O desempenho em aritmética foi avaliado através de uma série de tarefas que se mostraram sensíveis, uma vez que até as crianças do grupo controle progrediram significativamente.
Os resultados mostraram que, após cinco semanas o treinamento em memória de trabalho visoespacial melhorou o desempenho em memória de trabalho visoespacial mas não em memória de trabalho fonológica. Dez semanas após o fim do treinamento, os efeitos sobre a memória de trabalho visoespacial tinham desaparecido.
Mas o resultado mais importante é que o treinamento de memória de trabalho não teve qualquer efeito sobre a aprendizagem da aritmética, quer seja no curto ou no médio prazo. Nem poderia. Quem trabalha seriamente com inteligência, sabe que o fator g não pode ser ensinado. Não existe mágica.
CONCLUSÕES
O resultados do estudo de Honoré e Noël (2017) mostram que o treinamento computadorizado de memória de trabalho não tem efeitos sequer sobre a própria memória de trabalho em pré-escolares.
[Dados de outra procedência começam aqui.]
(* ===== verification/GoUrlParse.v ===== *)
(** * [url.Parse] and the path of a URI built from its parts. *)
From S2P Require Import Prelude GoStrings GoNet GoUrl GoStringsFacts GoUrlFacts.

(** ** TrimSpace of a text that starts with a visible ASCII byte *)

Definition visible (c : ascii) : bool := (byte_between 0 127 c && negb (IsSpace (code c)))%bool.

Lemma DecodeRune_visible c s : visible c = true -> DecodeRune (String c s) = Some (code c, s).
Proof. intros [H _]%andb_true_iff. unfold DecodeRune. by rewrite H. Qed.
Lemma visible_not_space c : visible c = true -> IsSpace (code c) = false.
Proof. intros [_ H]%andb_true_iff. by apply negb_true_iff. Qed.
Lemma visible_starts c : visible c = true -> starts_rune c = true.
Proof. revert c. apply bytes_impl. by_bytes. Qed.

Lemma decode_exact_visible c b s :
  visible c = true -> decode_exact (String c (String b s)) = None.
Proof. intros H. unfold decode_exact. by rewrite DecodeRune_visible. Qed.

Lemma strip_last_space_visible x c r :
  visible c = true -> strip_last_space (x +:+ String c "") = Some r ->
  exists x', r = x' +:+ String c "".
Proof.
  intros Hc. unfold strip_last_space, DecodeLastRune.
  pose proof (visible_starts c Hc) as Hs. pose proof (visible_not_space c Hc) as Hn.
  assert (IsSpace RuneError = false) as He by reflexivity.
  destruct x as [|b1 x]; cbn [String.append].
  { rewrite Hs. unfold decode_exact. rewrite DecodeRune_visible, Hn by done. discriminate. }
  destruct (starts_rune b1).
  { intros H. repeat case_match; simplify_eq; eauto. }
  destruct x as [|b2 x]; cbn [String.append].
  { rewrite Hs, decode_exact_visible, He by done. discriminate. }
  destruct (starts_rune b2).
  { intros H. repeat case_match; simplify_eq; eauto. }
  destruct x as [|b3 x]; cbn [String.append].
  { rewrite Hs, decode_exact_visible, He by done. discriminate. }
  destruct (starts_rune b3).
  { intros H. repeat case_match; simplify_eq; eauto. }
  destruct x as [|b4 x]; cbn [String.append].
  { rewrite Hs, decode_exact_visible, He by done. discriminate. }
  destruct (starts_rune b4); [|cbn; discriminate].
  intros H. repeat case_match; simplify_eq; eauto.
Qed.

Lemma trim_last_space_visible fuel x c :
  visible c = true -> exists x', trim_last_space fuel (x +:+ String c "") = x' +:+ String c "".
Proof.
  intros Hc. revert x. induction fuel as [|fuel IH]; intros x; simpl; [by exists x|].
  destruct (strip_last_space (x +:+ String c "")) as [r|] eqn:E; [|by exists x].
  apply strip_last_space_visible in E as [x' ->]; [|done]. apply IH.
Qed.

Lemma TrimSpace_visible c s : visible c = true -> exists t, TrimSpace (String c s) = String c t.
Proof.
  intros Hc. unfold TrimSpace, TrimLeftSpace. simpl. unfold strip_space.
  rewrite DecodeRune_visible, visible_not_space by done.
  unfold TrimRightSpace. rewrite str_rev_cons.
  destruct (trim_last_space_visible (String.length (String c s)) (str_rev s) c Hc) as [x' ->].
  exists (str_rev x'). by rewrite str_rev_append.
Qed.
Lemma TrimSpace_visible_nonempty c s : visible c = true -> TrimSpace (String c s) <> "".
Proof. intros H. destruct (TrimSpace_visible c s H) as [t ->]. discriminate. Qed.

(** ** Paths *)

(** Segments that a slash-separated path keeps apart. *)
Definition plain_segment (s : string) : Prop := s <> "" /\ str_all (free "/"%char) s = true.

Lemma TrimLeftBytes_first f c s : f c = false -> TrimLeftBytes f (String c s) = String c s.
Proof. intros H. simpl. by rewrite H. Qed.

Lemma Join_cons x y l sep : Join (x :: y :: l) sep = x +:+ sep +:+ Join (y :: l) sep.
Proof. reflexivity. Qed.

(** A text of plain segments starts and ends with a byte that is not a slash. *)
Lemma plain_first s : plain_segment s -> exists c t, s = String c t /\ (c =b "/") = false.
Proof.
  intros [H1 H2]. destruct s as [|c t]; [done|]. exists c, t. split; [done|].
  cbn [str_all] in H2. apply andb_true_iff in H2 as [H2 _]. by apply negb_true_iff.
Qed.
Lemma plain_rev s : plain_segment s -> plain_segment (str_rev s).
Proof.
  intros [H1 H2]. split; [|by rewrite str_all_rev].
  intros E. apply H1, str_rev_inj. by rewrite E.
Qed.
Lemma Join_first l :
  Forall plain_segment l -> l <> [] ->
  exists c t, Join l "/" = String c t /\ (c =b "/") = false.
Proof.
  intros H Hne. destruct H as [|x l Hx Hl]; [done|].
  destruct (plain_first x Hx) as (c & t & -> & Hc).
  destruct l as [|y l]; [by exists c, t|]. eexists c, _. split; [reflexivity|done].
Qed.
Lemma Join_last l :
  Forall plain_segment l -> l <> [] ->
  exists c t, str_rev (Join l "/") = String c t /\ (c =b "/") = false.
Proof.
  intros H. induction H as [|x l Hx Hl IH]; [done|]. intros _.
  destruct l as [|y l]; [by apply plain_first, plain_rev|].
  destruct IH as (c & t & E & Hc); [done|].
  rewrite Join_cons, str_rev_append, (str_rev_append "/"), E. by eexists c, _.
Qed.

Lemma Trim_slash l : Forall plain_segment l -> l <> [] -> Trim ("/" +:+ Join l "/") "/" = Join l "/".
Proof.
  intros Hl Hne. unfold Trim, TrimLeft, TrimRight, TrimRightBytes.
  destruct (Join_first l Hl Hne) as (c & t & E & Hc).
  destruct (Join_last l Hl Hne) as (d & r & E' & Hd).
  assert (forall a, (a =b "/") = false -> ContainsByte "/" a = false) as Hb.
  { intros a Ha. unfold ContainsByte. cbn [str_all]. by rewrite Ascii.eqb_sym, Ha. }
  change ("/" +:+ Join l "/") with (String "/" (Join l "/")). cbn [TrimLeftBytes].
  change (ContainsByte "/" "/"%char) with true. cbn iota.
  rewrite E, TrimLeftBytes_first, <- E, E', TrimLeftBytes_first, <- E' by auto.
  apply str_rev_involutive.
Qed.

Lemma filter_all {A} (P : A -> Prop) `{!forall x, Decision (P x)} (l : list A) :
  Forall P l -> filter P l = l.
Proof. induction 1 as [|x l Hx Hl IH]; [done|]. rewrite filter_cons_True by done. by f_equal. Qed.

Lemma plain_nonempty l : Forall plain_segment l -> Forall (fun s => s <> "") l.
Proof. intros H. eapply Forall_impl; [exact H|]. by intros s [? _]. Qed.

(** The path segments of a joined path. *)
Lemma split_slash_path l :
  Forall plain_segment l -> l <> [] ->
  filter (fun s => s <> "") (SplitByte (Trim ("/" +:+ Join l "/") "/") "/") = l.
Proof.
  intros Hl Hne. rewrite Trim_slash, SplitByte_Join by
    (done || (eapply Forall_impl; [exact Hl|by intros s [_ ?]])).
  by apply filter_all, plain_nonempty.
Qed.

Lemma unescape_path_Join l :
  unescape encodePath (Join (map PathEscape l) "/") = Some (Join l "/").
Proof.
  unfold Join. induction l as [|x l IH]; [done|]. destruct l as [|y l]; simpl map in *.
  - simpl. unfold PathEscape. rewrite <- (app_empty_r (escape _ x)).
    rewrite unescape_escape_with by apply reads_back_path. simpl. by rewrite app_empty_r.
  - change (String.concat "/" (PathEscape x :: PathEscape y :: map PathEscape l))
      with (escape encodePathSegment x +:+ String "/" (String.concat "/" (PathEscape y :: map PathEscape l))).
    rewrite unescape_escape_with by apply reads_back_path.
    assert (forall r, unescape encodePath (String "/" r)
                      = option_map (String "/") (unescape encodePath r)) as -> by done.
    simpl map in IH. by rewrite IH.
Qed.

(** ** Parse *)

(** A host that [url.Parse] keeps as it is. *)
Definition host_byte (c : ascii) : bool := (negb (is_ctl c) && negb (ContainsByte "/?#@" c))%bool.
Definition uri_host (h : string) : Prop :=
  h <> "" /\ str_all host_byte h = true /\ parseHost h = Some h.
#[export] Instance uri_host_dec h : Decision (uri_host h).
Proof. unfold uri_host. apply _. Defined.

Definition known_scheme (p : string) : Prop := p = "iscsi" \/ p = "nfs" \/ p = "smb".

Definition path_byte (c : ascii) : bool := (segment_byte c || (c =b "/"))%bool.
Definition query_text_byte (c : ascii) : bool := (query_byte c || ContainsByte "=&" c)%bool.

Definition with_query (uri query : string) : string :=
  if query != "" then uri +:+ "?" +:+ query else uri.

Lemma PathEscape_Join_bytes l : str_all path_byte (Join (map PathEscape l) "/") = true.
Proof.
  apply str_all_Join; [done|]. apply Forall_forall. intros s [x [-> _]]%list_elem_of_fmap.
  eapply str_all_impl; [|apply PathEscape_bytes]. intros c. revert c. apply bytes_impl. by_bytes.
Qed.
Lemma QueryEscape_text s : str_all query_text_byte (QueryEscape s) = true.
Proof.
  eapply str_all_impl; [|apply QueryEscape_bytes]. intros c. revert c. apply bytes_impl. by_bytes.
Qed.
Lemma Values_Encode_bytes q : str_all query_text_byte (Values_Encode q) = true.
Proof.
  unfold Values_Encode. apply str_all_Join; [done|]. apply Forall_forall.
  intros s [[k v] [-> _]]%list_elem_of_fmap. unfold encode_pair. cbn [fst snd].
  by rewrite !str_all_app, !QueryEscape_text.
Qed.

(** The bytes of [proto://host/path?query]. *)
Definition raw_byte (c : ascii) : bool :=
  (host_byte c || path_byte c || query_text_byte c || (c =b "?"))%bool.

Lemma raw_bytes (P : ascii -> bool) s :
  forallb (fun c => implb (P c) (raw_byte c)) all_bytes = true -> str_all P s = true ->
  str_all raw_byte s = true.
Proof. intros H. apply str_all_impl. by apply bytes_impl. Qed.

Lemma raw_byte_ok c : raw_byte c = true -> negb (is_ctl c) = true /\ negb (c =b "#") = true.
Proof.
  revert c. assert (forall c, implb (raw_byte c) (negb (is_ctl c) && negb (c =b "#")) = true) as H.
  { apply bytes_all. by_bytes. }
  intros c Hc. specialize (H c). rewrite Hc in H. by apply andb_true_iff in H.
Qed.

(** A host does not start with a slash. *)
Lemma host_cons host : uri_host host -> exists c t, host = String c t /\ (c =b "/") = false.
Proof.
  intros (Hne & Hb & _). destruct host as [|c t]; [done|]. exists c, t.
  split; [done|]. cbn [str_all] in Hb. apply andb_true_iff in Hb as [Hb _].
  apply negb_true_iff. clear Hne. revert c Hb. apply bytes_impl. by_bytes.
Qed.

Section uri.
Context (proto host path query p : string).
Hypothesis proto_known : known_scheme proto.
Hypothesis host_good : uri_host host.
Hypothesis path_rooted : path = "" \/ exists t, path = String "/" t.
Hypothesis path_bytes : str_all path_byte path = true.
Hypothesis path_value : unescape encodePath path = Some p.
Hypothesis query_bytes : str_all query_text_byte query = true.

Let rest := host +:+ path.
Let uri := with_query (proto +:+ "://" +:+ rest) query.

Lemma uri_split : uri = proto +:+ "://" +:+ with_query rest query.
Proof. unfold uri, with_query. destruct (_ == _); cbn [negb]; [done|]. by rewrite !app_assoc_s. Qed.

Lemma uri_bytes : str_all raw_byte uri = true.
Proof.
  rewrite uri_split.
  assert (str_all raw_byte rest = true) as Hr.
  { unfold rest. by rewrite str_all_app, (raw_bytes host_byte host), (raw_bytes path_byte path)
      by (by_bytes || apply host_good || done). }
  assert (str_all raw_byte (with_query rest query) = true) as E.
  { unfold with_query. destruct (_ == _); cbn [negb]; [done|].
    by rewrite !str_all_app, Hr, (raw_bytes query_text_byte query) by (by_bytes || done). }
  destruct proto_known as [-> | [-> | ->]]; cbn; by rewrite E.
Qed.

Lemma uri_free c : raw_byte c = false -> str_all (free c) uri = true.
Proof.
  intros H. eapply str_all_impl; [|apply uri_bytes]. intros a Ha.
  apply negb_true_iff. destruct (Ascii.eqb_spec a c); congruence.
Qed.

Lemma rest_free_query : str_all (free "?"%char) rest = true.
Proof.
  unfold rest. rewrite str_all_app. rewrite !andb_true_iff. split.
  - eapply str_all_impl; [|apply host_good]. apply bytes_impl. by_bytes.
  - eapply str_all_impl; [|apply path_bytes]. apply bytes_impl. by_bytes.
Qed.

Lemma with_query_slashes : with_query ("//" +:+ rest) query = "//" +:+ with_query rest query.
Proof. unfold with_query. destruct (_ == _); done. Qed.

Lemma CutByte_query : CutByte (with_query ("//" +:+ rest) query) "?" =
  ("//" +:+ rest, query, query != "").
Proof.
  pose proof rest_free_query as H.
  assert (str_all (free "?"%char) ("//" +:+ rest) = true) as H' by (by rewrite str_all_app, H).
  unfold with_query. destruct (String.eqb_spec query "") as [->|]; cbn [negb].
  - by rewrite CutByte_free.
  - change ("?" +:+ query) with (String "?" query). by rewrite CutByte_app.
Qed.

Lemma getScheme_uri : getScheme uri = Some (proto, "//" +:+ with_query rest query).
Proof. rewrite uri_split. by destruct proto_known as [-> | [-> | ->]]. Qed.

Lemma Index_uri : Index uri "://" = Some (String.length proto).
Proof.
  rewrite uri_split. destruct proto_known as [-> | [-> | ->]]; simpl;
    by destruct (with_query rest query).
Qed.

Lemma authority_path :
  (match IndexByte rest "/" with
   | Some i => (Some (str_take i rest), str_drop i rest)
   | None => (Some rest, "")
   end) = (Some host, path).
Proof.
  assert (str_all (free "/"%char) host = true) as Hh.
  { eapply str_all_impl; [|apply host_good]. apply bytes_impl. by_bytes. }
  unfold rest. destruct path_rooted as [-> | [t ->]].
  - by rewrite app_empty_r, IndexByte_free.
  - by rewrite IndexByte_app, str_take_app, str_drop_app.
Qed.

Lemma parseAuthority_host : parseAuthority host = Some host.
Proof.
  unfold parseAuthority. rewrite LastIndexByte_free; [apply host_good|].
  eapply str_all_impl; [|apply host_good]. apply bytes_impl. by_bytes.
Qed.

(** [url.Parse] finds the parts again. *)
Lemma Parse_uri :
  Parse uri = Some {| Scheme := proto; Opaque := ""; Host := host; Path := p; RawQuery := query |}.
Proof.
  unfold Parse. rewrite (CutByte_free uri) by (by apply uri_free). cbn [unescape].
  unfold parse_url.
  assert (str_all (fun c => negb (is_ctl c)) uri = true) as ->.
  { eapply str_all_impl; [|apply uri_bytes]. apply bytes_impl. by_bytes. }
  assert ((uri == "*") = false) as ->.
  { rewrite uri_split. by destruct proto_known as [-> | [-> | ->]]. }
  rewrite getScheme_uri, <- with_query_slashes, CutByte_query.
  assert (ToLower proto = proto) as ->.
  { by destruct proto_known as [-> | [-> | ->]]. }
  assert ((proto == "") = false) as -> by (by destruct proto_known as [-> | [-> | ->]]).
  assert (HasPrefix ("//" +:+ rest) "/" = true) as -> by done.
  assert (HasPrefix ("//" +:+ rest) "//" = true) as -> by (by rewrite HasPrefix_app).
  cbn [negb andb orb]. change (str_drop 2 ("//" +:+ rest)) with rest.
  rewrite authority_path, parseAuthority_host, path_value. done.
Qed.

Lemma uri_first : exists c t, uri = String c t /\ visible c = true.
Proof. rewrite uri_split. destruct proto_known as [-> | [-> | ->]]; by eexists _, _. Qed.

Lemma uri_nonblank : TrimSpace uri <> "".
Proof. destruct uri_first as (c & t & E & H). rewrite E. by apply TrimSpace_visible_nonempty. Qed.

Lemma uri_after_scheme :
  str_drop (String.length proto + 3) uri = with_query rest query
  /\ str_take (String.length proto) uri = proto
  /\ (String.length proto + 3 < String.length uri)%nat.
Proof.
  rewrite uri_split. destruct (host_cons host host_good) as (c & t & -> & _). split; [|split].
  - by destruct proto_known as [-> | [-> | ->]].
  - apply str_take_app.
  - rewrite !length_app_s. unfold with_query, rest. destruct (_ == _); cbn [negb];
      simpl; rewrite ?length_app_s; simpl; lia.
Qed.
End uri.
Que dirá sobre a aprendizagem da aritmética…
Quer dizer então que eu não recomendo o uso de programas computadorizados? Ao contrário. Longe disso. Sou fã do computador, da internet etc. Acho que já mudou o mundo e vai mudar mais ainda. Só que programa de computador não faz mágica. Sou contra o uso bobo, mecânico dos programas de computadores. Aliás, nenhuma conduta clinica mecânica funciona. A clínica não se reduz a um algoritmo.
A coisa toda tem que fazer sentido para a criança. A criança precisa entender o que está fazendo e o que pode ganhar. A criança precisa se divertir. A mensagem é: “Aprender é divertido. Você pode aprender. Você pode aprender a gostar de aprender, apesar das dificuldades. Você dá conta!”
Hoje os programas de computador podem desempenhar papéis importantes em um programa mais amplo de intervenção, psicoterapeuticamente concebido. Podem auxiliar a motivar, a perder o medo, a compreender conceitos e procedimentos, a adquirir novas habilidades (inclusive de programação), a treinar e consolidar habilidades adquiridas, a se divertir etc. Precisamos aprender a usar esses programas de computador.
REFERÊNCIAS
Honoré, N., & Noël, M. P. (2017). Can working memory training improve preschoolers’ numerical abilities. Journal of Numerical Cognition, 3(2), 516-539.
Johnson, M. H. (2012). Executive fucntion and developmental disorders: the flip side of the coin. Trends in Cognitive Sciences, 16, 454-457.